If you had not invested in the tax planning funds to save tax, the three-year lock-in does not apply which is mandatory for only those seeking tax deductions by investing in these funds. You can redeem your investments in these two funds whenever you wish.
This is not true. I tried to redeem certain tax-saving funds ahead of time but the application was rejected.
And then, how will the fund know that the applicant didn’t try to use it to reduce tax? Will they ask for a tax return? Many tax returns are so convoluted that it takes experts to decode them – so will funds hire a tax analyst?
I doubt this is the case. The tax department won’t be happy if ELSS funds (called “tax-saving” funds) are allowing early redemptions; the tax saving is contingent on their not being accessible for three years.

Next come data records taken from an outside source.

(** The local function [qsort] of [sort_by_title]. *)
Equations? qsort (items : list cell) : result (list cell) by wf (length items) lt :=
  qsort [] := Ok [];
  qsort [x] := Ok [x];
  qsort (pivot :: rest) with inspect (filterM (fun i => cell_leb i pivot) rest) := {
    | exist _ (Raise e) _ := Raise e;
    | exist _ (Ok less) Hless with inspect (filterM (fun i => cell_gtb i pivot) rest) := {
      | exist _ (Raise e) _ := Raise e;
      | exist _ (Ok greater) Hgreater :=
          sorted_less <- qsort less ;;
          sorted_greater <- qsort greater ;;
          Ok (sorted_less ++ pivot :: sorted_greater) } }.
Proof.
  all: assert (shorter : forall (test : cell -> result bool) (xs kept : list cell),
                  filterM test xs = Ok kept -> length kept <= length xs).
  1, 3: intros test xs; induction xs as [|y ys IH]; simpl; intros kept H;
        [ injection H as <-; simpl; lia
        | destruct (test y) as [b|]; simpl in H; [|discriminate];
          destruct (filterM test ys) as [kept'|]; simpl in H; [|discriminate];
          injection H as <-; specialize (IH kept' eq_refl);
          destruct b; simpl; lia ].
  all: match goal with
       | H : _ = Ok ?r |- length ?r < _ =>
           let L := fresh in
           pose proof (shorter (fun i => _ i pivot) (_ :: _) r H) as L;
           simpl in L; lia
       end.
Qed.

(** [df.set_index("Title").loc[labels].reset_index()]: for every label in
    turn, all the rows that carry it, in table order; "Title" becomes the
    first column. *)
Definition loc_title (labels : list cell) (rs : list row) : list row :=
  flat_map (fun l => filter (fun r => cell_eqb (row_get "Title" r) l) rs) labels.

Definition title_first (r : row) : row :=
  ("Title", row_get "Title" r) :: row_remove "Title" r.

Definition title_first_columns (cs : list string) : list string :=
  "Title" :: filter (fun c => negb (String.eqb c "Title")) cs.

Of course ELSS is being scrapped from next year, so any further argument will be moot.
Update: Value Research has acknowledged the error, both on Twitter and in the comments section, and changed the original post.
In theory, if you make investments in ELSS funds and you later discover that you were not liable to pay tax, then you may redeem your investments within the lock-in period. This would involve getting a certificate to the effect from the tax authority and then approaching the fund for redemption. We are not sure how easy or difficult this may prove in practice and whether the tax authorities and the AMCs have the processes in place to actually do this.